Marketers focused on cost optimization should consider zero-based budgeting and in-house talent.

As a marketing director with decades of experience, Laura knew how to efficiently build her budget: Ratchet up last year’s line items to account for this year’s strategic growth goals. Her new goal to grow share of voice might mean adding 10% to last year’s digital display line item. Although her approach had worked in the past, this year seemed different.

Despite three consecutive years of marketing budget increases, 43% of marketing leaders in 2016 expected their budgets to fall or flatline. At the same time, marketing’s mandate and accountability are growing significantly. Technology, innovation, customer experience and digital commerce now live alongside traditional areas of marketing responsibility. As a result, marketing leaders need to develop high-yield budgets and optimize costs to deliver clear benefits to the business.

How should Laura budget for changes to the company’s agency roster based on their needs for new expertise? Should she continue to pay for the three marketing analytics tools she knows the company uses across divisions? Do they really need all three? She could easily cut campaign and media spend, but how could she tackle the significant fixed costs of marketing operations? Most importantly, how does Laura ensure that her budget reflects critical future growth activities and not just past assumptions?

“Marketing leaders should divert budget to the areas that drive the greatest contribution to business goals,” says Ewan McIntyre, research director, Gartner for Marketers.

The Gartner CMO Strategy SurveyCMO Spend Survey and Marketing Technology Survey conducted during 2016-2017 explored the impact of budget cuts or constraints on marketing programs. Analysis of survey results uncovered three recommendations to ensure marketing leaders get the most from their marketing investments and budgeting:

Use zero-based budgeting to ensure value alignment

Budget pressures aren’t destined to result in reduced marketing performance. Adopt a zero-based budgeting (ZBB) approach to build high-performing marketing budgets. ZBB means building a budget from the ground up annually, with each line item based on a business case for delivery of future value, not a markup of the past year’s line items.

Unilever and Diageo adopted ZBB methods to build accountability and foster a data-driven approach to marketing investment.
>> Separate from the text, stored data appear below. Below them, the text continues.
Lemma length_concat_data xs s :
  Forall (λ v, shape v = s ∧ wf_array v) xs →
  length (concat (data <$> xs)) = length xs * numel s.
Proof.
  induction 1 as [|v xs [Hs Hwf] _ IH]; [done|].
  cbn. rewrite length_app, IH, Hwf, Hs. done.
Qed.

(** [batchify] lays the agents out one after the other: with [num_envs]
    rows per agent, row [i * num_envs + e] of the flat array is row [e] of
    the array of the [i]-th listed agent, whatever the number of trailing
    axes, which are merged into one. *)
Theorem batchify_rows x agent_list xs (num_envs : nat) (rest : list nat) :
  Forall2 (λ a v, x !! a = Some v) agent_list xs →
  agent_list ≠ [] → 0 < num_envs →
  Forall (λ v, shape v = num_envs :: rest ∧ wf_array v) xs →
  ∃ y,
    batchify x agent_list (length agent_list * num_envs) = Ok y
    ∧ shape y = [length agent_list * num_envs; numel rest]
    ∧ wf_array y
    ∧ ∀ i e v, xs !! i = Some v → e < num_envs →
        block (numel rest) (i * num_envs + e) (data y)
        = block (numel rest) e (data v).
Proof.
  intros Hxs Hne Henv Hall.
  pose proof (Forall2_length _ _ _ Hxs) as Hlen.
  eexists. split_and!.
  - apply (batchify_Ok x agent_list xs num_envs rest); [done..|].
    eapply Forall_impl; [done|]. by intros ? [].
  - done.
  - unfold wf_array. cbn.
    rewrite (length_concat_data _ (num_envs :: rest)) by done.
    cbn. fold (numel rest). nia.
  - intros i e v Hi He. cbn [data].
    rewrite <-block_block by done.
    rewrite (length_block_concat _ _ _ (data v)); [done| |].
    + apply Forall_fmap. eapply Forall_impl; [done|].
      intros w [Hs Hw]. cbn. rewrite Hw, Hs. done.
    + by rewrite list_lookup_fmap, Hi.
Qed.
Unilever reported that ZBB is expected to help contribute approximately $1.1 billion in savings by 2018.

Balance in-house capabilities with agency support

Gartner’s 2017 Marketing Strategy Survey found a misalignment between the services that agencies want to sell to clients and the services that clients want to consume. Marketing leaders indicated a shift toward a model that builds strategies using in-house talent and expertise. They rely on agencies and third parties to either fill resource gaps (the desired state of 29% of marketers) or for basic program execution (the preferred state for 31% of marketers).
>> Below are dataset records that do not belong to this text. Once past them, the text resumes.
Lemma normalizeLine_signed (sign : str) (line : str) :
  sign = minusSign \/ sign = plusSign ->
  hasSign sign line = true ->
  normalizeLine line
  = sign ++ Entry.lineNum (entryOf line) ++ [Chr.space]
    ++ replaceTabs (Entry.content (entryOf line)).
Proof.
  intros Hsign Hs. unfold normalizeLine, entryOf. unfold hasSign in Hs.
  destruct (parseDiffLine line) as [p|]; [|discriminate].
  destruct (str_eqb_spec (prefix p) sign) as [E|]; [|discriminate].
  rewrite E. cbn [Entry.lineNum Entry.content].
  destruct Hsign as [->| ->]; reflexivity.
Qed.

Lemma visible_block_lines (lang : option str) (removedRun addedRun : list str) :
  fgIsMarkup T -> highlighterIsMarkup T ->
  Forall (fun l => hasSign minusSign l = true) removedRun ->
  Forall (fun l => hasSign plusSign l = true) addedRun ->
  map visible (blockLines lang (map entryOf removedRun) (map entryOf addedRun))
  = map normalizeLine removedRun ++ map normalizeLine addedRun.
Proof.
  intros HF HH HR HA. unfold blockLines. rewrite map_app, !map_map. f_equal.
  - apply map_ext_in. intros l Hl. rewrite Forall_forall in HR.
    unfold removedBlockLine. rewrite visible_renderLine by assumption.
    symmetry. apply normalizeLine_signed; auto.
  - apply map_ext_in. intros l Hl. rewrite Forall_forall in HA.
    unfold addedBlockLine. rewrite visible_renderLine by assumption.
    symmetry. apply normalizeLine_signed; auto.
Qed.

Lemma visible_intra_lines (l1 l2 : str) :
  fgIsMarkup T -> inverseIsMarkup T -> diffKeepsTexts D ->
  hasSign minusSign l1 = true -> hasSign plusSign l2 = true ->
  map visible (intraLines (entryOf l1) (entryOf l2))
  = [normalizeLine l1; normalizeLine l2].
Proof.
  intros HF HI HD H1 H2. unfold intraLines.
  destruct (renderIntraLineDiff_visible
              (replaceTabs (Entry.content (entryOf l1)))
              (replaceTabs (Entry.content (entryOf l2))) HI HD) as [Er Ea].
  destruct (renderIntraLineDiff _ _) as [rl al]. cbn [fst snd] in Er, Ea.
  cbn [map]. rewrite !HF, !visible_app, !visible_plain, Er, Ea.
  rewrite (normalizeLine_signed minusSign l1) by auto.
  rewrite (normalizeLine_signed plusSign l2) by auto.
  rewrite <- !app_assoc. reflexivity.
Qed.

Lemma visible_stepFrom (lang : option str) (suffix : list str) :
  fgIsMarkup T -> inverseIsMarkup T -> highlighterIsMarkup T -> diffKeepsTexts D ->
  map visible (snd (stepFrom lang suffix))
  = map normalizeLine (firstn (fst (stepFrom lang suffix)) suffix).
Proof.
  intros HF HI HH HD. destruct suffix as [|line rest]; [reflexivity|].
  unfold stepFrom. destruct (hasSign minusSign line) eqn:Hs; cbn [fst snd].
  - set (suffix := line :: rest).
    set (r := runLength minusSign suffix).
    set (a := runLength plusSign (skipn r suffix)).
    assert (HR := runLength_all minusSign suffix). fold r in HR.
    assert (HA := runLength_all plusSign (skipn r suffix)). fold a in HA.
    assert (Lr : length (firstn r suffix) = r).
    { rewrite length_firstn. assert (H := runLength_le minusSign suffix). fold r in H. lia. }
    assert (La : length (firstn a (skipn r suffix)) = a).
    { rewrite length_firstn.
      assert (H := runLength_le plusSign (skipn r suffix)). fold a in H. lia. }
    rewrite firstn_plus, map_app, renderBlock_spec, !length_map, Lr, La. cbn [app].
    destruct (Nat.eqb_spec r 1) as [E1|E1]; cbn [andb].
    + destruct (Nat.eqb_spec a 1) as [E2|E2].
      * destruct (firstn r suffix) as [|l1 [|? ?]] eqn:ER;
          try (cbn [length] in Lr; lia).
        destruct (firstn a (skipn r suffix)) as [|l2 [|? ?]] eqn:EA;
          try (cbn [length] in La; lia).
        cbn [map nth]. inversion HR; subst. inversion HA; subst.
        apply visible_intra_lines; assumption.
      * apply visible_block_lines; assumption.
    + apply visible_block_lines; assumption.
  - cbn [firstn map]. rewrite visible_renderSingle by assumption. reflexivity.
Qed.

Lemma visible_Renders (lang : option str) (suffix : list str) (outs : list out) :
  fgIsMarkup T -> inverseIsMarkup T -> highlighterIsMarkup T -> diffKeepsTexts D ->
  Renders lang suffix outs -> map visible outs = map normalizeLine suffix.
Proof.
  intros HF HI HH HD HR. induction HR as [|suffix outs Hne HR IH]; [reflexivity|].
  rewrite map_app, IH, visible_stepFrom by assumption.
  rewrite <- map_app, firstn_skipn. reflexivity.
Qed.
Cost-effective operations require marketing leaders to find the right balance between in-house capabilities and agency resources (to benefit from external scale and expertise) and the category and industry know-how from internal resources. Audit your agency roster over the longer term and map each agency’s unique skills against your strategic priorities. Consider a mix of agencies, from global players to niche providers, and focus on quality of output and deliverables and cost-effectiveness over agency brand name.
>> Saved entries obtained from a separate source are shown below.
(** An error that some call of the construction into the libraries returns. *)
Definition libraryError (caName : string) (gvr : GroupVersionResource)
    (lib : Library) (nmName : NamespacedName) (dhNamespace : string) (mgr : Manager)
    (w : World) (err : error) : Prop :=
  controller_NewUnmanaged lib (controllerName nmName) mgr = Some err
  \/ controller_Watch lib (mkWatch (SourceChannel (length (chans w)) (length (ctxs w))) [])
     = Some err
  \/ kubernetes_NewForConfig lib (GetConfig mgr) = Some err
  \/ Exists (fun wt => controller_Watch lib wt = Some err)
            (dhInformerWatches caName gvr dhNamespace).

(** ** The operator's entry point (operator/main.go) *)

Module OperatorMain.

Definition namespaceEnvVar : string := "NAMESPACE".
Definition sdiNamespaceEnvVar : string := "SDI_NAMESPACE".
Definition slcbNamespaceEnvVar : string := "SLCB_NAMESPACE".

Definition mkOverride (varName : string) : string :=
  "Overrides " ++ varName ++ " environment variable.".

(** [os.Getenv]: the empty string for a variable that is not set. *)
Definition Getenv (env : gmap string string) (key : string) : string :=
  default "" (env !! key).

(** The command line as [flag.Parse] has read it: for every flag the value
    given on the command line, if the flag was given. *)
Record CommandLine := mkCommandLine {
  argMetricsBindAddress : option string;
  argHealthProbeBindAddress : option string;
  argLeaderElect : option bool;
  argNamespace : option string;
  argSdiNamespace : option string;
  argSlcbNamespace : option string
}.

(** A flag variable after [flag.Parse]: the value given, else the default
    the flag was declared with. *)
Definition flagVar {A : Type} (given : option A) (dflt : A) : A := default dflt given.

(** [cache.NewCacheFunc]; the only one made here is the multi-namespace
    cache builder. *)
Inductive NewCacheFunc :=
| MultiNamespacedCacheBuilder (namespaces : list string).

(** [ctrl.Options], the fields that [main] sets. *)
Record Options := mkOptions {
  MetricsBindAddress : string;
  Port : Z;
  HealthProbeBindAddress : string;
  LeaderElection : bool;
  LeaderElectionID : string;
  NewCache : option NewCacheFunc
}.

(** What the calls of [main] into controller-runtime and into the parent
    reconciler return. *)
Record Runtime := mkRuntime {
  ctrl_GetConfig : option error;
  ctrl_NewManager : Options -> option error;
  reconciler_SetupWithManager : option error;
  mgr_AddHealthzCheck : string -> option error;
  mgr_AddReadyzCheck : string -> option error;
  mgr_Start : option error
}.

Inductive Action :=
| LogError (err : error) (msg : string)
| LogInfo (msg : string)
| CallNewManager (opts : Options)
| CallSetupWithManager
| CallAddHealthzCheck (name : string)
| CallAddReadyzCheck (name : string)
| CallStart.

Inductive ExitStatus :=
| Exited (code : Z)     (* os.Exit(code) *)
| Returned.             (* main returns *)

Definition missingNamespace : error :=
  mkError StatusReasonUnknown
          "missing namespace argument, please set at least the NAMESPACE variable".

Definition main (env : gmap string string) (args : CommandLine) (rt : Runtime)
  : list Action * ExitStatus :=
  let metricsAddr := flagVar (argMetricsBindAddress args) ":8080" in
  let probeAddr := flagVar (argHealthProbeBindAddress args) ":8081" in
  let enableLeaderElection := flagVar (argLeaderElect args) false in
  let namespace := flagVar (argNamespace args) (Getenv env namespaceEnvVar) in
  let sdiNamespace := flagVar (argSdiNamespace args) (Getenv env sdiNamespaceEnvVar) in
  let slcbNamespace := flagVar (argSlcbNamespace args) (Getenv env slcbNamespaceEnvVar) in
  if Nat.eqb (String.length namespace) 0 then
    ([LogError missingNamespace "fatal"], Exited 1)
  else
    let mgrCache :=
      if Nat.eqb (String.length sdiNamespace) 0 || Nat.eqb (String.length slcbNamespace) 0
      then Some (MultiNamespacedCacheBuilder [namespace; sdiNamespace; slcbNamespace])
      else None in
    match ctrl_GetConfig rt with
    | Some err => ([LogError err "unable to get kubeconfig"], Exited 1)
    | None =>
      let opts := mkOptions metricsAddr 9443 probeAddr enableLeaderElection
                            "225c8f26.sap-cop.redhat.com" mgrCache in
      match ctrl_NewManager rt opts with
      | Some err => ([CallNewManager opts; LogError err "unable to start manager"], Exited 1)
      | None =>
        match reconciler_SetupWithManager rt with
        | Some err =>
            ([CallNewManager opts; CallSetupWithManager;
              LogError err "unable to create controller"], Exited 1)
        | None =>
          match mgr_AddHealthzCheck rt "healthz" with
          | Some err =>
              ([CallNewManager opts; CallSetupWithManager; CallAddHealthzCheck "healthz";
                LogError err "unable to set up health check"], Exited 1)
          | None =>
            match mgr_AddReadyzCheck rt "readyz" with
            | Some err =>
                ([CallNewManager opts; CallSetupWithManager; CallAddHealthzCheck "healthz";
                  CallAddReadyzCheck "readyz";
                  LogError err "unable to set up ready check"], Exited 1)
            | None =>
              match mgr_Start rt with
              | Some err =>
                  ([CallNewManager opts; CallSetupWithManager; CallAddHealthzCheck "healthz";
                    CallAddReadyzCheck "readyz"; LogInfo "starting manager"; CallStart;
                    LogError err "problem running manager"], Exited 1)
              | None =>
                  ([CallNewManager opts; CallSetupWithManager; CallAddHealthzCheck "healthz";
                    CallAddReadyzCheck "readyz"; LogInfo "starting manager"; CallStart],
                   Returned)
              end
            end
          end
        end
      end
    end.

(** The options of the manager that a run of [main] asks for, if it gets
    that far. *)
Definition managerOptions (run : list Action * ExitStatus) : option Options :=
  match fst run with
  | CallNewManager opts :: _ => Some opts
  | _ => None
  end.

Definition isCall (a : Action) : bool :=
  match a with
  | LogError _ _ | LogInfo _ => false
  | _ => true
  end.

Definition isStartCall (a : Action) : bool :=
  match a with
  | CallStart => true
  | _ => false
  end.

(** The variable values of two environments agree wherever the command
    line leaves the value to the environment. *)
Definition sameWhereUnset (args : CommandLine) (env1 env2 : gmap string string) : Prop :=
  (argNamespace args = None -> Getenv env1 namespaceEnvVar = Getenv env2 namespaceEnvVar)
  /\ (argSdiNamespace args = None ->
      Getenv env1 sdiNamespaceEnvVar = Getenv env2 sdiNamespaceEnvVar)
  /\ (argSlcbNamespace args = None ->
      Getenv env1 slcbNamespaceEnvVar = Getenv env2 slcbNamespaceEnvVar).

End OperatorMain.

(** ** The template runner (observer/run-observer-template.sh) *)

Module ObserverTemplate.
Import Stdlib.Strings.Ascii.

(** *** Shell strings *)

Definition newline : ascii := "010"%char.

Definition isNewline (a : ascii) : bool := Ascii.eqb a newline.

(** The double quote character, as a string. *)
Definition dquote : string := String (ascii_of_nat 34) "".

Definition ampersand : ascii := "&"%char.

Definition backslash : ascii := ascii_of_nat 92.

(** The value of a command substitution [$(...)] whose command prints [s]:
    the trailing newlines are removed. *)
Fixpoint stripTrailingNewlines (s : string) : string :=
  match s with
  | EmptyString => EmptyString
  | String a s' =>
      match stripTrailingNewlines s' with
      | EmptyString => if isNewline a then EmptyString else String a EmptyString
      | r => String a r
      end
  end.

Fixpoint lastChar (s : string) : option ascii :=
  match s with
  | EmptyString => None
  | String a EmptyString => Some a
  | String _ s' => lastChar s'
  end.

Fixpoint allChars (p : ascii -> bool) (s : string) : bool :=
  match s with
  | EmptyString => true
  | String a s' => p a && allChars p s'
  end.

Definition isEchoFlag (a : ascii) : bool :=
  Ascii.eqb a "n"%char || Ascii.eqb a "e"%char || Ascii.eqb a "E"%char.

(** The builtin [echo] takes a first word [-n], [-e], [-E] or a
    combination of these letters as an option. *)
Definition isEchoOption (s : string) : bool :=
  match s with
  | String "-"%char (String a t) => allChars isEchoFlag (String a t)
  | _ => false
  end.

(** What [echo "$s"] prints. *)
Definition echo (s : string) : string :=
  if isEchoOption s then
    if allChars (fun a => negb (Ascii.eqb a "n"%char)) s then String newline "" else ""
  else s ++ String newline "".

(** [function join() { local IFS="$1"; shift; echo "$*"; }]: ["$*"] joins
    the words with the first character of IFS, with nothing when IFS is
    empty. *)
Definition join (ifs : string) (words : list string) : string :=
  echo (String.concat (match ifs with
                       | EmptyString => ""
                       | String a _ => String a ""
                       end) words).

(** [${s#*.}]: without the shortest beginning that ends in a dot. *)
Fixpoint afterFirstDot (s : string) : option string :=
  match s with
  | EmptyString => None
  | String a s' => if Ascii.eqb a "."%char then Some s' else afterFirstDot s'
  end.

Definition stripThroughDot (s : string) : string := default s (afterFirstDot s).

(** [[[ $s =~ ^(http|ftp|https):// ]]] *)
Definition isUrl (s : string) : bool :=
  String.prefix "http://" s || String.prefix "ftp://" s || String.prefix "https://" s.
Optimize marketing technology investments

Marketing technology now accounts for 27% of the marketing budget. According to Gartner’s Marketing Technology Survey 2016, marketing organizations have an average of two digital marketing analytics systems, making digital marketing analytics the highest reported redundancy out of 29 categories surveyed. Redundancy and abandonment now must be a part of the conversation when it comes to technology planning.

Establish governance around managing marketing technology investments, and spend the time upfront to specifically define what the potential solution will deliver to the organization. Also assess how it will integrate with the rest of the technology in your organization and how prospective solutions can grow with changing customer and organizational needs.

“Effective marketing cost optimization requires a robust, data-driven appraisal of marketing’s programs, shining a light on the investments that deliver value to the business and cutting away long-cherished programs if they don’t deliver against objectives and business goals,” McIntyre says.